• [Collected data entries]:
....
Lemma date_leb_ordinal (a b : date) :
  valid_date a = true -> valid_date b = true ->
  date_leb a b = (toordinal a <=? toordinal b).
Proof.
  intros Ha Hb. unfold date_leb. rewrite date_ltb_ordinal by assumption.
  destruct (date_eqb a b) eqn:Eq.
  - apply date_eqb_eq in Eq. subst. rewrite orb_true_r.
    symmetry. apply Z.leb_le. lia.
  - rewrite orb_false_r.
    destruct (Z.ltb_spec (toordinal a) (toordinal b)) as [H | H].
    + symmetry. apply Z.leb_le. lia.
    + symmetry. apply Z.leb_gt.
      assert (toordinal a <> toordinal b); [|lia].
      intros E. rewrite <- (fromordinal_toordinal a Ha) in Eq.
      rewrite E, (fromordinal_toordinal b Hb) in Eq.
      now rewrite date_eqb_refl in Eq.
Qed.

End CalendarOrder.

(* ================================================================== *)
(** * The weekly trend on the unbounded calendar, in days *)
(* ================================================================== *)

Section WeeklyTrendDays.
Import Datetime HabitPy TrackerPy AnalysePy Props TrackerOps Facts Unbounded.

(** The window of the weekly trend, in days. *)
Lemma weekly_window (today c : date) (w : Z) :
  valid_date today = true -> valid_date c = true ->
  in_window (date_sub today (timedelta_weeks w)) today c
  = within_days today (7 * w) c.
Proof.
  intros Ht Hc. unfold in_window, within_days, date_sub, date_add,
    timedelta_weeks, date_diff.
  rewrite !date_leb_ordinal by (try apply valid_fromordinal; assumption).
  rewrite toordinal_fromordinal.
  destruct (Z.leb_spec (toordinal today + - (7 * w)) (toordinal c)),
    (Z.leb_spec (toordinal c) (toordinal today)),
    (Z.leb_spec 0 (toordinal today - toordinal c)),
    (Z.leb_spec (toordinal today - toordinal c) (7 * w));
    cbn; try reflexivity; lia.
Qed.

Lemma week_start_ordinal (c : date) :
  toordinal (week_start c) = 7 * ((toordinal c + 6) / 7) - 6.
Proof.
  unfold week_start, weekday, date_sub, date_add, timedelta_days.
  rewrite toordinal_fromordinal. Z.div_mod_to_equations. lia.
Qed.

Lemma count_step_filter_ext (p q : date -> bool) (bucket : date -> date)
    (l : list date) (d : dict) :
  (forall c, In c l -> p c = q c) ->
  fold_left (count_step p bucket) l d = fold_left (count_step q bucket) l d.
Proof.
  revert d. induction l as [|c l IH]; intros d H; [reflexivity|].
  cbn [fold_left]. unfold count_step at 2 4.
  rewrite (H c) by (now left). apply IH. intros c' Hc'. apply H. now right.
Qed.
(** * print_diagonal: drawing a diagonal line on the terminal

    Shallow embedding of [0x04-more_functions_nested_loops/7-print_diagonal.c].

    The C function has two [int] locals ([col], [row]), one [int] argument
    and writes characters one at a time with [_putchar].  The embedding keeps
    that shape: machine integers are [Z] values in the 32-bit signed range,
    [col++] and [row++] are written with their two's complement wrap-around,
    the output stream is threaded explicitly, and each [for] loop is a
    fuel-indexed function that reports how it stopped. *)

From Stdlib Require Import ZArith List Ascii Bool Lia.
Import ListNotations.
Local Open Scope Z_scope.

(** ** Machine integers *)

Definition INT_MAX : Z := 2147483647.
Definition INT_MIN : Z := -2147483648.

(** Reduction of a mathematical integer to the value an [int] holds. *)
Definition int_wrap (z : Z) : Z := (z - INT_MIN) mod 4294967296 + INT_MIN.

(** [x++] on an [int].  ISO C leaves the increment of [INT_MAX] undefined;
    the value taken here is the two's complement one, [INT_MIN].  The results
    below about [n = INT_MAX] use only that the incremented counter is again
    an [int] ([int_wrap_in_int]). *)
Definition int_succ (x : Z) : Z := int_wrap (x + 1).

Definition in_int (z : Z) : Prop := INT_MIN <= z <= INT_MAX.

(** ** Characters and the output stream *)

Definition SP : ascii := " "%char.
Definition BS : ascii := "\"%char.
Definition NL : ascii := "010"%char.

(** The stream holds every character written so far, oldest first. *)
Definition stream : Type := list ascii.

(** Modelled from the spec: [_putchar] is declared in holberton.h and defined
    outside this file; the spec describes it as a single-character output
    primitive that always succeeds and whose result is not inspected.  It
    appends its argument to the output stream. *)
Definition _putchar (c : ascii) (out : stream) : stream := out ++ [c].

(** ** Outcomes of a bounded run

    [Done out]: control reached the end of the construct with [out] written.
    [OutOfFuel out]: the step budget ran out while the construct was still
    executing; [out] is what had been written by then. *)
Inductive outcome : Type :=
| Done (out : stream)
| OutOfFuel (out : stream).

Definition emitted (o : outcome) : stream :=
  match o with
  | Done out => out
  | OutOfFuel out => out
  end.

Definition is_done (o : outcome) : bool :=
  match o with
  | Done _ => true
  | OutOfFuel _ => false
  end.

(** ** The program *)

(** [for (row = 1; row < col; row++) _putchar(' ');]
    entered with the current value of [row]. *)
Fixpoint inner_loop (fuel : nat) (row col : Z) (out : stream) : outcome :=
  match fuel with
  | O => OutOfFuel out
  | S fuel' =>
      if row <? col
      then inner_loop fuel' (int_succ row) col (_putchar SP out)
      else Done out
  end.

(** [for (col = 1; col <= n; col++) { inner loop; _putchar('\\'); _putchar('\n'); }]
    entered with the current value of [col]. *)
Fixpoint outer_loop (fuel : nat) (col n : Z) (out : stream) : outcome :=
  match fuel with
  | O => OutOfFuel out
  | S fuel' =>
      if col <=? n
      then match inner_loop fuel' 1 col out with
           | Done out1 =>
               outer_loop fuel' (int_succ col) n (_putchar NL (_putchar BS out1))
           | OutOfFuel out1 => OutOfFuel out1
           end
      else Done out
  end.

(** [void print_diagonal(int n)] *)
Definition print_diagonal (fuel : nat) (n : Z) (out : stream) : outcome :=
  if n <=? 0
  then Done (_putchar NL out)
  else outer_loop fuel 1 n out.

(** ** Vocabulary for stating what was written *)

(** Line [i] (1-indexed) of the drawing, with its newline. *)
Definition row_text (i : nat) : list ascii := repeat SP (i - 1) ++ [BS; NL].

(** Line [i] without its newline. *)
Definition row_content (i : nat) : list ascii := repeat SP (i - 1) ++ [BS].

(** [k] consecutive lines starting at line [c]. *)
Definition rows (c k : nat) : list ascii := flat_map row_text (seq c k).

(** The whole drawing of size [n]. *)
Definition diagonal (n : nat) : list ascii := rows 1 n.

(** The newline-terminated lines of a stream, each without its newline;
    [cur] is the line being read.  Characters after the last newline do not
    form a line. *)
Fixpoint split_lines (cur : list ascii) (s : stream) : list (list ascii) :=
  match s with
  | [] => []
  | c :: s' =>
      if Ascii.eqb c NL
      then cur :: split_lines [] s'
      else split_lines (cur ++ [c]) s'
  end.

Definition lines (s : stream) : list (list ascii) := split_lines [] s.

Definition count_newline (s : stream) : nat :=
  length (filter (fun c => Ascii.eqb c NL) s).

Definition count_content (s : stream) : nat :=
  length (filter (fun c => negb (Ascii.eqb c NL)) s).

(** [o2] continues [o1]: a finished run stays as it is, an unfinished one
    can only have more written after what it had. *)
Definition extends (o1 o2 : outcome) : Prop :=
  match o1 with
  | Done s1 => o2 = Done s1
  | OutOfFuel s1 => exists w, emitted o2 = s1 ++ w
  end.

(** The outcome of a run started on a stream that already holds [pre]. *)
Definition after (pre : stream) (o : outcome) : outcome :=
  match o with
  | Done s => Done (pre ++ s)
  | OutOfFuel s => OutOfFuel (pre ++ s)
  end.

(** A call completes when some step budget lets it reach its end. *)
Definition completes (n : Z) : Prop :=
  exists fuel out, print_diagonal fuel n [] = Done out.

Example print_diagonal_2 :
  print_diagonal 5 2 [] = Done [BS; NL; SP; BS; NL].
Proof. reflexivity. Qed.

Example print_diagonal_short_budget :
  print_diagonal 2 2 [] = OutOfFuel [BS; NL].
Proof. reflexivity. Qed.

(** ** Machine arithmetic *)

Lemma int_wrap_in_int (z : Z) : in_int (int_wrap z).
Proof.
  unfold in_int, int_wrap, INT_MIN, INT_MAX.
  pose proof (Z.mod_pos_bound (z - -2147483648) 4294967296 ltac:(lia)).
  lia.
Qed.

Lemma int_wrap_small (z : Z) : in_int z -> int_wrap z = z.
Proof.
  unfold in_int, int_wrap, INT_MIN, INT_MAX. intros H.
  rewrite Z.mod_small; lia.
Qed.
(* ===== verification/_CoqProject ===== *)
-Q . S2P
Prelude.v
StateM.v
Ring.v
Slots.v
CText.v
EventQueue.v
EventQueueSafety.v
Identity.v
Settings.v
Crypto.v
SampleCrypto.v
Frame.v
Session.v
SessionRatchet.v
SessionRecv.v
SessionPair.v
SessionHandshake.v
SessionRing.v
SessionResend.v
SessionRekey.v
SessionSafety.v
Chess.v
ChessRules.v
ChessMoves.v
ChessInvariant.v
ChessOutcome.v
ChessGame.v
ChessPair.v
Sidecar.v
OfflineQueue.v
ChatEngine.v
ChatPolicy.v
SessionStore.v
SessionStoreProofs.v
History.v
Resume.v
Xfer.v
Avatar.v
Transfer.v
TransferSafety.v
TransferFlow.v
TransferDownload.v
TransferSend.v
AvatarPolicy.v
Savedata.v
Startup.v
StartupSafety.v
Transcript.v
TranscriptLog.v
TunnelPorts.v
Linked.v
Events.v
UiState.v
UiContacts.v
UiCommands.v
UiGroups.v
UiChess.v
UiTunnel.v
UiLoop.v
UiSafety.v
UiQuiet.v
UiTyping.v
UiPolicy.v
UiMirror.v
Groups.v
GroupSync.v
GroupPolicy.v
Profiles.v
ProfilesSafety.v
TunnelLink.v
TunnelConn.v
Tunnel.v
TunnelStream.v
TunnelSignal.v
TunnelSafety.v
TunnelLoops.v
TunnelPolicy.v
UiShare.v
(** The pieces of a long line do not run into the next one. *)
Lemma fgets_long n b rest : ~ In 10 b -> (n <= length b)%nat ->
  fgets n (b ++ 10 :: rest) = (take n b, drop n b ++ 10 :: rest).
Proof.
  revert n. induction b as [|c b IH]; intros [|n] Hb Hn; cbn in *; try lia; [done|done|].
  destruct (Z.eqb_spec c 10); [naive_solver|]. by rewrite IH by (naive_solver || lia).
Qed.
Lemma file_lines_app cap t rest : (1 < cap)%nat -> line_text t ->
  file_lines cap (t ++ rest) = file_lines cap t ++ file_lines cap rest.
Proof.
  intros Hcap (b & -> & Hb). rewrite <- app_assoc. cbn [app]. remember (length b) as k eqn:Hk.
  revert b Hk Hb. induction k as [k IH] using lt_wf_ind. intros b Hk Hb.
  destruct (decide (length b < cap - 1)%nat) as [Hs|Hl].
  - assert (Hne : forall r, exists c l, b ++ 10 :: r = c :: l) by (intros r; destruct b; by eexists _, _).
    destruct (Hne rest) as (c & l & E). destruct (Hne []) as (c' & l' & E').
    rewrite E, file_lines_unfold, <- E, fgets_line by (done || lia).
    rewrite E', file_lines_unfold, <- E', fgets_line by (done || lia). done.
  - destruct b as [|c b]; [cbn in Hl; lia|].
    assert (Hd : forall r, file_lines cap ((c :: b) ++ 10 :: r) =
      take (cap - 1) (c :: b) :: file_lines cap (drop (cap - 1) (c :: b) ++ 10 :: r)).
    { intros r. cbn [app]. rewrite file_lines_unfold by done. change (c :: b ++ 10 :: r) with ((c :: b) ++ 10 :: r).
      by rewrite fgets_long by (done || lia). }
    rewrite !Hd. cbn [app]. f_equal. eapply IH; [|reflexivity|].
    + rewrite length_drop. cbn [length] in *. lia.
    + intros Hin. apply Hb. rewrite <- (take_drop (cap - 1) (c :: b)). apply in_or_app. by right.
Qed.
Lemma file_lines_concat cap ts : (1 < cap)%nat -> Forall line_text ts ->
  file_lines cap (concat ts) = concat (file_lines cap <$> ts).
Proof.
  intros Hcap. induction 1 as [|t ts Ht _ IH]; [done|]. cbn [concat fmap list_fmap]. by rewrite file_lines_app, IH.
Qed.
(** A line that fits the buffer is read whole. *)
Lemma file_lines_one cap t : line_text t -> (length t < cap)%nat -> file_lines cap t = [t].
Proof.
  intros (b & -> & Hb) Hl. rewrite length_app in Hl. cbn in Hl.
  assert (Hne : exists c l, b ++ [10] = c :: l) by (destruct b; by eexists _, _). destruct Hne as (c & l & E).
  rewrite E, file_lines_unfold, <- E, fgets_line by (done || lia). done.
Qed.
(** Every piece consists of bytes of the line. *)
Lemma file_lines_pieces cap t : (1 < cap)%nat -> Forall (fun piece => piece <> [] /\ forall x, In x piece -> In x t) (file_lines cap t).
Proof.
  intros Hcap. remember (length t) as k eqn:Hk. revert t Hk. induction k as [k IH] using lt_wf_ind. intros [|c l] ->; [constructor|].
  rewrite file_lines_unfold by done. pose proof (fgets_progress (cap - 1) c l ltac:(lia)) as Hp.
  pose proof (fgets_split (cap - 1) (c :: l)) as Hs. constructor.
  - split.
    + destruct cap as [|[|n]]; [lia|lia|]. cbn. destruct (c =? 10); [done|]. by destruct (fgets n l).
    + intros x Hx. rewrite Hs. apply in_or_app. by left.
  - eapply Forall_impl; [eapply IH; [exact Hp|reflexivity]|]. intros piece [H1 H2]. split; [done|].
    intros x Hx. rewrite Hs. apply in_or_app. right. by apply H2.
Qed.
....
• [WORK REQUIRED]: For each line in the records that holds "using", show that line as it stands.

• [TASK ANSWER]:
  revert b Hk Hb. induction k as [k IH] using lt_wf_ind. intros b Hk Hb.
  intros Hcap. remember (length t) as k eqn:Hk. revert t Hk. induction k as [k IH] using lt_wf_ind. intros [|c l] ->; [constructor|].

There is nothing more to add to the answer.